SECONDO GIORNO. All’alba Tambacounda ha un rumore lieve, quasi un respiro. L’aria è fresca, ancora incerta, e nella penombra del cortile iniziano ad arrivare i talibé. Uno alla volta, poi a gruppetti, finché diventano una piccola folla silenziosa. Sono una trentina, forse qualcuno in più, con quegli occhi che sanno di strada e di notti troppo lunghe per bambini così piccoli. Li accogliamo come ogni mattina. Il profumo del latte caldo si mescola a quello del pane appena tagliato. Mettiamo un po’ di maionese, come piace a loro, e per un momento sembra tutto semplice: mani che porgono, mani che afferrano, sguardi che ringraziano senza parole. Ma la colazione è solo l’inizio. Hanno bisogno di essere lavati. La polvere del giorno prima si è infiltrata ovunque: tra le dita, nei capelli, nei vestiti troppo grandi. L’acqua scorre, e con l’acqua qualche sorriso, qualche timido gesto di fiducia.  Poi arriva il momento di asciugarli. L’asciugamano è ruvido, ma quando lo appoggio sulla loro pelle mi sorprende ogni volta la stessa sensazione: come se quel gesto semplice, quasi banale, fosse una carezza che attendevano da tempo.

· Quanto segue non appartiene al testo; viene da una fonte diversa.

(** ** The exit of a document, run again *)

(** X6: on an in-memory buffer the exit phase of a document is idempotent.
    Once it has returned, the last write recorded ends in a newline, so a
    second exit changes nothing, and rendering an empty document next with
    the same renderer, into any buffer, writes no byte at all. *)
Theorem renderDocument_exit_idempotent (r : Config) (source : bytes)
    (node : Node) (next : option Node) (st st1 : RState bytes)
    (res : HandlerResult) :
  renderDocument source node next false st = Ok (res, st1) ->
  lastWriteLen (writer st1) <> 0
  /\ index (lastWriteBytes (writer st1)) (lastWriteLen (writer st1) - 1) = Ok NL
  /\ (forall node' next',
        renderDocument source node' next' false st1 = Ok (res, st1))
  /\ (forall (source' buf : bytes),
        Render r source' (mkNode DocumentData []) (mkRState buf (writer st1))
        = Ok (None, mkRState buf (writer st1))).
Proof.
  intros Hexit.
  assert (Hpost : res = (WalkContinue, None)
                  /\ lastWriteLen (writer st1) <> 0
                  /\ index (lastWriteBytes (writer st1)) (lastWriteLen (writer st1) - 1)
                     = Ok NL).
  { unfold renderDocument in Hexit. cbn [negb] in Hexit.
    apply bind_inv in Hexit as [u [st2 [Hbody Hret]]].
    apply ret_inv in Hret as [-> ->]. split; [reflexivity|].
    apply bind_inv in Hbody as [bl [st3 [Hlast Hbody]]].
    unfold LastWriteBytes in Hlast. injection Hlast as <- <-.
    cbv beta iota in Hbody.
    apply bind_inv in Hbody as [missing [st4 [Hmissing Hbody]]].
    destruct (lastWriteLen (writer st) =? 0) eqn:Hzero.
    - apply ret_inv in Hmissing as [-> ->].
      cbn in Hbody. injection Hbody as _ <-. cbn. split; [discriminate | reflexivity].
    - apply bind_inv in Hmissing as [c [st5 [Hidx Hret]]].
      apply lift_inv in Hidx as [Hidx ->]. apply ret_inv in Hret as [-> ->].
      destruct (byte_eqb c NL) eqn:Hc; cbn [negb] in Hbody.
      + apply ret_inv in Hbody as [_ ->].
        apply Byte.byte_dec_bl in Hc. subst c.
        split; [now apply Z.eqb_neq | exact Hidx].
      + cbn in Hbody. injection Hbody as _ <-. cbn.
        split; [discriminate | reflexivity]. }
  destruct Hpost as [-> [Hnz Hidx]].
  assert (Hagain : forall (source' buf : bytes) node' next',
            renderDocument source' node' next' false (mkRState buf (writer st1))
            = Ok ((WalkContinue, None), mkRState buf (writer st1))).
  { intros source' buf node' next'. unfold renderDocument. cbn [negb].
    apply Z.eqb_neq in Hnz.
    eapply bind_run; [|reflexivity].
    eapply bind_run; [reflexivity|]. cbv beta iota. cbn [writer]. rewrite Hnz.
    eapply bind_run.
    { eapply bind_run; [exact (lift_Ok _ _ _ Hidx)|]. reflexivity. }
    reflexivity. }
  split; [exact Hnz|]. split; [exact Hidx|]. split.
  - intros node' next'. specialize (Hagain source (w st1) node' next').
    destruct st1 as [buf1 wr1]. exact Hagain.
  - intros source' buf. unfold Render.
    eapply bind_run.
    + rewrite walkHelper_unfold.
      eapply bind_run; [reflexivity|].
      cbn [stops fst snd isSome WalkStatus_eqb orb negb].
      eapply bind_run; [reflexivity|]. cbv beta iota.
      eapply bind_run; [exact (Hagain source' buf _ _)|]. reflexivity.
    + reflexivity.
Qed.

Lemma renderDocument_exit_idempotent_witness :
  renderDocument (str "A") (mkNode DocumentData []) None false
    (mkRState (str "A") (mkDefaultWriter (str "A") 1))
  = Ok ((WalkContinue, None), mkRState (str "A" ++ [NL]) (mkDefaultWriter [NL] 1))
  /\ Render defaultConfig [] (mkNode DocumentData []) (mkRState [] (mkDefaultWriter [NL] 1))
     = Ok (None, mkRState [] (mkDefaultWriter [NL] 1)).
Proof.
  split; [reflexivity|].
  exact (proj2 (proj2 (proj2 (renderDocument_exit_idempotent defaultConfig (str "A")
           (mkNode DocumentData []) None
           (mkRState (str "A") (mkDefaultWriter (str "A") 1))
           (mkRState (str "A" ++ [NL]) (mkDefaultWriter [NL] 1))
           (WalkContinue, None) eq_refl))) [] []).
Defined.

(** ** A document that ends in an empty heading *)

Lemma hashes_last (level : Z) :
  1 <= level -> exists front, hashes level = front ++ [x23].
Proof.
  intros H. unfold hashes.
  destruct (Z.to_nat level) as [|n] eqn:Hn; [lia|].
  exists (repeat x23 n). clear. induction n as [|n IH]; [reflexivity|].
  cbn [repeat app] in *. now rewrite <- IH.
Qed.

Lemma trailingNewlines_hash (front : bytes) : trailingNewlines (front ++ [x23]) = O.
Proof. unfold trailingNewlines. now rewrite rev_app_distr. Qed.

(** Walking a heading without children, of level 1 or more, ends the output
    in a hash and leaves the last-write state alone. *)
Lemma walkHelper_emptyHeading (r : Config) (source : bytes) (h : Heading)
    (st st' : RState bytes) (res : HandlerResult) :
  1 <= Level h ->
  walkHelper r source (emptyHeading h) None st = Ok (res, st') ->
  writer st' = writer st /\ exists front, w st' = front ++ [x23].
Proof.
  intros Hlevel. unfold emptyHeading. rewrite walkHelper_unfold.
  open_walker.
  rewrite !renderHeading_form. cbn [HasChildren children resolveHeadingForm negb].
  destruct (hashes_last _ Hlevel) as [front Hfront].
  assert (Hrep : Repeat (str "#") (Level h) = Ok (hashes (Level h)))
    by (apply Repeat_hashes; lia).
  assert (Henter : renderATXHeading r source (mkNode (HeadingData h) []) None h true st
                   = Ok ((WalkContinue, None),
                         mkRState (w st ++ hashes (Level h)) (writer st))).
  { unfold renderATXHeading. eapply bind_run; [|reflexivity].
    eapply bind_run; [exact (lift_Ok _ _ st Hrep)|].
    eapply bind_run; reflexivity. }
  intros H. rewrite (bind_Ok _ _ _ _ _ Henter) in H.
  cbn [stops fst snd isSome WalkStatus_eqb orb negb] in H.
  erewrite bind_Ok in H by reflexivity. cbv beta iota in H.
  apply bind_inv in H as [res' [st2 [Hexit Hfin]]].
  assert (Hsame : st' = st2)
    by (destruct (stops res'); now apply ret_inv in Hfin as [_ ->]).
  subst st'. clear Hfin.
  unfold renderATXHeading in Hexit.
  apply bind_inv in Hexit as [u [st3 [Hexit Hret]]]. apply ret_inv in Hret as [_ ->].
  apply bind_inv in Hexit as [u1 [st4 [Hclose Hsep]]].
  apply ret_inv in Hsep as [_ ->].
  destruct (HeadingStyle_eqb (HeadingStyle r) HeadingStyleATXSurround).
  - apply bind_inv in Hclose as [chars [st5 [Hchars Hclose]]].
    apply lift_inv in Hchars as [Hchars ->].
    rewrite Hrep in Hchars. injection Hchars as <-.
    cbn in Hclose. injection Hclose as _ <-. cbn [w writer].
    split; [reflexivity|].
    exists ((w st ++ hashes (Level h)) ++ SP :: front).
    rewrite Hfront. cbn. now rewrite <- !app_assoc.
  - apply ret_inv in Hclose as [_ ->]. cbn [w writer].
    split; [reflexivity|].
    exists (w st ++ front). rewrite Hfront. now rewrite app_assoc.
Qed.

Lemma walkChildren_ends_in_emptyHeading (r : Config) (source : bytes)
    (a : Node) (h : Heading) (pre : list Node) :
  isBlock a = true ->
  1 <= Level h ->
  forall (st st' : RState bytes) (stopped : option HandlerResult),
    walkChildren r source (pre ++ [a; emptyHeading h]) st = Ok (stopped, st') ->
    writer st' = mkDefaultWriter [NL; NL] 2
    /\ exists front, w st' = front ++ [x23].
Proof.
  intros Hblock Hlevel. induction pre as [|c pre IH]; intros st st' stopped H.
  - cbn [app] in H. rewrite walkChildren_cons in H. cbn [hd_error] in H.
    apply bind_inv in H as [resa [sta [Ha H]]].
    pose proof (walkHelper_result _ _ _ _ _ _ _ Ha) as ->.
    cbn [stops fst snd isSome WalkStatus_eqb orb] in H.
    rewrite (walkHelper_block_next r source a _ st Hblock) in Ha.
    destruct (walkHelper r source a None st) as [[res0 st0]|p]; [|discriminate].
    cbn in Ha. injection Ha as _ <-.
    rewrite walkChildren_cons in H. cbn [hd_error] in H.
    apply bind_inv in H as [resh [sth [Hh H]]].
    apply (walkHelper_emptyHeading r source h _ _ _ Hlevel) in Hh as [Hwr Hout].
    destruct (stops resh); apply ret_inv in H as [_ ->];
      (split; [rewrite Hwr; reflexivity | exact Hout]).
  - cbn [app] in H. rewrite walkChildren_cons in H.
    apply bind_inv in H as [resc [stc [Hc H]]].
    apply walkHelper_result in Hc as ->.
    cbn [stops fst snd isSome WalkStatus_eqb orb] in H.
    exact (IH _ _ _ H).
Qed.

(** X7: a document whose last child is a heading without children, of level
    1 or more, coming right after a block.  Rendered to an in-memory buffer
    its output ends in the heading's hash and has no final newline: the
    hash run goes to the buffer directly, so at the exit of the document the
    last write recorded is still the separator, which ends in a newline. *)
Theorem empty_last_heading_no_final_newline (r : Config) (source : bytes)
    (pre : list Node) (a : Node) (h : Heading) (st st' : RState bytes)
    (e : option error) :
  isBlock a = true ->
  1 <= Level h ->
  Render r source (mkNode DocumentData (pre ++ [a; emptyHeading h])) st = Ok (e, st') ->
  (exists front, w st' = front ++ [x23])
  /\ trailingNewlines (w st') = O.
Proof.
  intros Hblock Hlevel H.
  assert (Hout : exists front, w st' = front ++ [x23]).
  { unfold Render in H. apply bind_inv in H as [res [st1 [Hwalk Hflush]]].
    pose proof (walkHelper_result _ _ _ _ _ _ _ Hwalk) as ->.
    cbn in Hflush. injection Hflush as _ <-. cbn [w].
    rewrite walkHelper_unfold in Hwalk.
    erewrite bind_Ok in Hwalk by reflexivity.
    cbn [stops fst snd isSome WalkStatus_eqb orb negb] in Hwalk.
    apply bind_inv in Hwalk as [stopped [st2 [Hkids Hwalk]]].
    pose proof (walkChildren_result _ _ _ _ _ _ Hkids) as ->.
    apply (walkChildren_ends_in_emptyHeading r source a h pre Hblock Hlevel)
      in Hkids as [Hwr [front Hfront]].
    apply bind_inv in Hwalk as [res' [st3 [Hexit Hfin]]].
    assert (Hsame : st1 = st3)
      by (destruct (stops res'); now apply ret_inv in Hfin as [_ ->]).
    subst st3. clear Hfin.
    rewrite walker_in_table in Hexit by (apply registered_in_table; exact I).
    unfold Kind in Hexit. cbn [data RegisterFuncs] in Hexit.
    unfold renderDocument in Hexit. cbn [negb] in Hexit.
    unfold bind, LastWriteBytes, lift, ret in Hexit.
    rewrite Hwr in Hexit. cbn in Hexit. injection Hexit as _ <-.
    now exists front. }
  split; [exact Hout|].
  destruct Hout as [front ->]. apply trailingNewlines_hash.
Qed.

Come se il tessuto, passato sulle spalle e sul viso, potesse diventare un abbraccio. E io, in quel momento, sento che non sto solo pulendo un bambino. Sto restituendo un po’ di dignità, un po’ di calore, forse un filo di amore che la vita, fino a ieri, non aveva concesso loro. Tambacounda si sveglia piano, mentre loro – uno dopo l’altro – si lasciano accogliere. E tra il latte, il pane e l’asciugamano, ricordo perché siamo qui: per trasformare piccoli gesti in qualcosa che assomiglia alla cura. E alla speranza.

Stamattina il villaggio ci ha accolti con quel silenzio sospeso che precede le confessioni più dolorose. Siamo entrati nella piccola casa di una donna, il volto scavato dal tempo e dalla fatica. Quattro figli le giravano attorno come satelliti fragili, ma l’assenza di uno era un vuoto che si sentiva nell’aria, pesante, quasi fisico. Solo un mese fa ha perso il suo ragazzo di diciassette anni. Il dolore le si legge negli occhi, ma non c’è spazio per fermarsi: la povertà non contempla il lutto, pretende che si continui, che ci si alzi ogni giorno comunque. E così lei resta lì, retta come può, in quell’equilibrio impossibile tra la sofferenza e la necessità. Poi ci siamo spostati nella scuola del villaggio. Una stanza semplice, con i muri consumati e la polvere che entra da ogni fessura. Una trentina di bambini ci guardava con occhi curiosi e luminosi, nonostante fossero scalzi, sporchi, con i vestiti consumati dal tempo. Eppure, tra quelle mani piccole e quei sorrisi improvvisi, c’era una forza indescrivibile: la forza di chi, pur avendo così poco, riesce a custodire ancora un desiderio, una speranza. E tu, davanti a tutto questo, puoi solo restare in silenzio. Guardare. Ascoltare. E lasciare che qualcosa dentro di te cambi per sempre.
Siamo andati nelle case delle famiglie più povere di Tambacounda (all’Italiana, fare caritas e distribuire viveri). Una povertà che non si può raccontare, che ti entra negli occhi e nello stomaco, che ti fa sentire piccolo e privilegiato senza volerlo. I bambini ci correvano incontro con quel sorriso che non conosce misura, un sorriso che sembra resistere a tutto, persino alla miseria. Due calci a un pallone consumato, la polvere che si alza, le loro risate che si intrecciano con le mie. E in quel momento, mentre gioco con loro, ritorna la mia infanzia.
Rivedo il me stesso bambino, libero, sudato, felice per un niente. E capisco che la felicità, forse, è proprio lì: in quei due calci, in quel sorriso, nel sentirsi parte di qualcosa di semplice e vero.